When Delivering a Consequence


  • Be clear - Make sure that your teen knows
    what the consequence is and exactly what he or she
    did to earn it.


  • Be consistent - Do not give a big consequence
    for a behavior one time and then ignore the behavior
    the next time it occurs. Talk to your spouse about
    how to address behavior and provide similar consequences.


  • Be brief - Sometimes clear messages regarding
    behavior are lost if you lecture endlessly.


  • Follow through - If you tell your child he
    earned a negative or positive consequence, follow
    through with it. If your daughter talks you out of
    a negative consequence or if you fail to provide the
    promised reinforcer, there is little incentive for
    your daughter to engage in the appropriate behavior
    in the future.


  • Be as pleasant as possible - Research shows
    that teens are more likely to respond positively and
    learn more from adults who are calm and reasonable,
    even when the adult is giving negative consequences.



Over-control happens when otherwise loving parents protect their children from the consequences of their mistakes, or by having too-strict rules and limits (Example: Not wanting them to be with others for fear of them learning bad habits, getting hurt, etc.)

Over-controlled children are more likely (to become troubled teens) to have problems with peer dependence, relationship enmeshment conflicts and difficulty setting and keeping firm boundaries.
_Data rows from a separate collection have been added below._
(** ** Allocation *)

(** The search for a leaf not above [nearby], from leaf [i] on with [k] leaves to go. *)
Fixpoint closest_le (k : nat) (aData : list Z) (nearby i : Z) : Z :=
  match k with
  | O => 0
  | S k => if get4byte aData (8 + i * 4) <=? nearby then i else closest_le k aData nearby (i + 1)
  end.

Definition distance (iPage nearby : Z) : Z := default 0 (Int64.sqlite3AbsInt32 (i32 (u32 (iPage - nearby)))).  (* defined for every int, see absInt32_spec *)

Fixpoint closest_dist (k : nat) (aData : list Z) (nearby i closest dist : Z) : Z :=
  match k with
  | O => closest
  | S k =>
      let d2 := distance (get4byte aData (8 + i * 4)) nearby in
      if d2 <? dist then closest_dist k aData nearby (i + 1) i d2 else closest_dist k aData nearby (i + 1) closest dist
  end.

Definition closest_leaf (aData : list Z) (k nearby eMode : Z) : Z :=
  if 0 <? nearby then
    if eMode =? BTALLOC_LE then closest_le (Z.to_nat k) aData nearby 0
    else closest_dist (Z.to_nat (k - 1)) aData nearby 1 0 (distance (get4byte aData 8) nearby)
  else 0.

(** A turn of the loop ends with a jump to end_allocate_page (the result code and the allocated page), or the search goes on. *)
Inductive turn := Done (rc pgno : Z) (pTrunk pPrevTrunk : option Z) | Next.

(** The trunk page itself, which has no leaves, is allocated without a search. *)
Definition take_first (iTrunk : Z) : prog (Db W) turn :=
  rc ← pagerWrite iTrunk;
  if negb (rc =? SQLITE_OK) then mret (Done rc 0 (Some iTrunk) None)
  else
    t ← load iTrunk;
    p1 ← load 1;
    store 1 (splice p1 32 (slice t 0 4)) ;;
    mret (Done SQLITE_OK iTrunk None None).

(** The trunk page [iTrunk], which was searched for, is allocated; its first leaf becomes a trunk page. *)
Definition take_trunk (iTrunk k mxPage : Z) (pPrevTrunk : option Z) : prog (Db W) turn :=
  let out rc : prog (Db W) turn := mret (Done rc 0 (Some iTrunk) pPrevTrunk) in
  rc ← pagerWrite iTrunk;
  if negb (rc =? SQLITE_OK) then out rc
  else
    t ← load iTrunk;
    if k =? 0 then
      match pPrevTrunk with
      | None => p1 ← load 1; store 1 (splice p1 32 (slice t 0 4)) ;; mret (Done SQLITE_OK iTrunk None None)
      | Some pv =>
          rc ← pagerWrite pv;
          if negb (rc =? SQLITE_OK) then out rc
          else d ← load pv; store pv (splice d 0 (slice t 0 4)) ;; releasePage pv ;; mret (Done SQLITE_OK iTrunk None None)
      end
    else
      let iNewTrunk := get4byte t 8 in
      if mxPage <? iNewTrunk then out SQLITE_CORRUPT
      else
        rc ← btreeGetPage iNewTrunk 0;
        if negb (rc =? SQLITE_OK) then out rc
        else
          rc ← pagerWrite iNewTrunk;
          if negb (rc =? SQLITE_OK) then releasePage iNewTrunk ;; out rc
          else
            d ← load iNewTrunk;
            let d := splice d 0 (slice t 0 4) in
            let d := put4byte d 4 (k - 1) in
            let d := splice d 8 (slice t 12 ((k - 1) * 4)) in
            store iNewTrunk d ;;
            releasePage iNewTrunk ;;
            match pPrevTrunk with
            | None => p1 ← load 1; store 1 (put4byte p1 32 iNewTrunk) ;; mret (Done SQLITE_OK iTrunk None None)
            | Some pv =>
                rc ← pagerWrite pv;
                if negb (rc =? SQLITE_OK) then out rc
                else d ← load pv; store pv (put4byte d 0 iNewTrunk) ;; releasePage pv ;; mret (Done SQLITE_OK iTrunk None None)
            end.

(** Leaf [iPage] at index [closest] of the trunk page is allocated. *)
Definition take_leaf (iTrunk k closest iPage : Z) (pPrevTrunk : option Z) : prog (Db W) turn :=
  rc ← pagerWrite iTrunk;
  if negb (rc =? SQLITE_OK) then mret (Done rc 0 (Some iTrunk) pPrevTrunk)
  else
    t ← load iTrunk;
    let t := if closest <? k - 1 then splice t (8 + closest * 4) (slice t (4 + k * 4) 4) else t in
    store iTrunk (put4byte t 4 (k - 1)) ;;
    hc ← btreeGetHasContent iPage;
    rc ← btreeGetPage iPage (if (hc : bool) then 0 else PAGER_GET_NOCONTENT);
    rc ← (if rc =? SQLITE_OK then
            rc ← pagerWrite iPage;
            if negb (rc =? SQLITE_OK) then releasePage iPage ;; mret rc else mret rc
          else mret rc);
    releaseOpt pPrevTrunk ;;
    mret (Done rc iPage (Some iTrunk) None).

(** One turn on the trunk page [iTrunk], which was fetched. [Next] has released the page before it. *)
Definition alloc_turn (mxPage nearby eMode : Z) (searchList : bool) (iTrunk : Z) (pPrevTrunk : option Z) : prog (Db W) turn :=
  t ← load iTrunk;
  let k := get4byte t 4 in
  if (k =? 0) && negb searchList then take_first iTrunk
  else if u32 (usableSize pBt / 4 - 2) <? k then mret (Done SQLITE_CORRUPT 0 (Some iTrunk) pPrevTrunk)
  else if searchList && ((nearby =? iTrunk) || ((iTrunk <? nearby) && (eMode =? BTALLOC_LE))) then take_trunk iTrunk k mxPage pPrevTrunk
  else if 0 <? k then
    let closest := closest_leaf t k nearby eMode in
    let iPage := get4byte t (8 + closest * 4) in
    if mxPage <? iPage then mret (Done SQLITE_CORRUPT 0 (Some iTrunk) pPrevTrunk)
    else if negb searchList || ((iPage =? nearby) || ((iPage <? nearby) && (eMode =? BTALLOC_LE))) then take_leaf iTrunk k closest iPage pPrevTrunk
    else releaseOpt pPrevTrunk ;; mret Next
  else releaseOpt pPrevTrunk ;; mret Next.

(** The loop over the trunk pages; [None] for more than [fuel] turns. *)
Fixpoint alloc_loop (fuel : nat) (mxPage nearby eMode : Z) (searchList : bool) (pTrunk : option Z) : prog (Db W) turn :=
  match fuel with
  | O => pfail
  | S fuel =>
      iTrunk ← match pTrunk with Some pv => d ← load pv; mret (get4byte d 0) | None => p1 ← load 1; mret (get4byte p1 32) end;
      rc ← (if mxPage <? iTrunk then mret SQLITE_CORRUPT else btreeGetPage iTrunk 0);
      if negb (rc =? SQLITE_OK) then mret (Done rc 0 None pTrunk)
      else
        r ← alloc_turn mxPage nearby eMode searchList iTrunk pTrunk;
        match r with Done _ _ _ _ => mret r | Next => alloc_loop fuel mxPage nearby eMode searchList (Some iTrunk) end
  end.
They may also have problems taking risks and being creative.

The secret to helping your children, is in giving them freedom to make their own decisions within limits. Let them practice by always making decisions on thing that don't matter, then let them reap the consequences/rewards of their decisions. When appropriate talk with them about the decisions that they've made. Let them think through whether they were good or bad choices and make decisions on how they would approach the same situation again. Do not lecture, your teen will tune you out and you will destroy your teaching opportunity.

Teens need to be given the freedom to make mistakes while they are young and you can help them through the consequences. Start today by thinking of ways that you can encourage your teen to become more responsible through helping them manage their own money, getting a job, being paid for work they do beyond basics at home, school, friends, or any one of a number of different areas of their lives. Remember your teen is going to make mistakes, it is bound to happen. Do not save them from these mistakes when they happen, let them learn from them.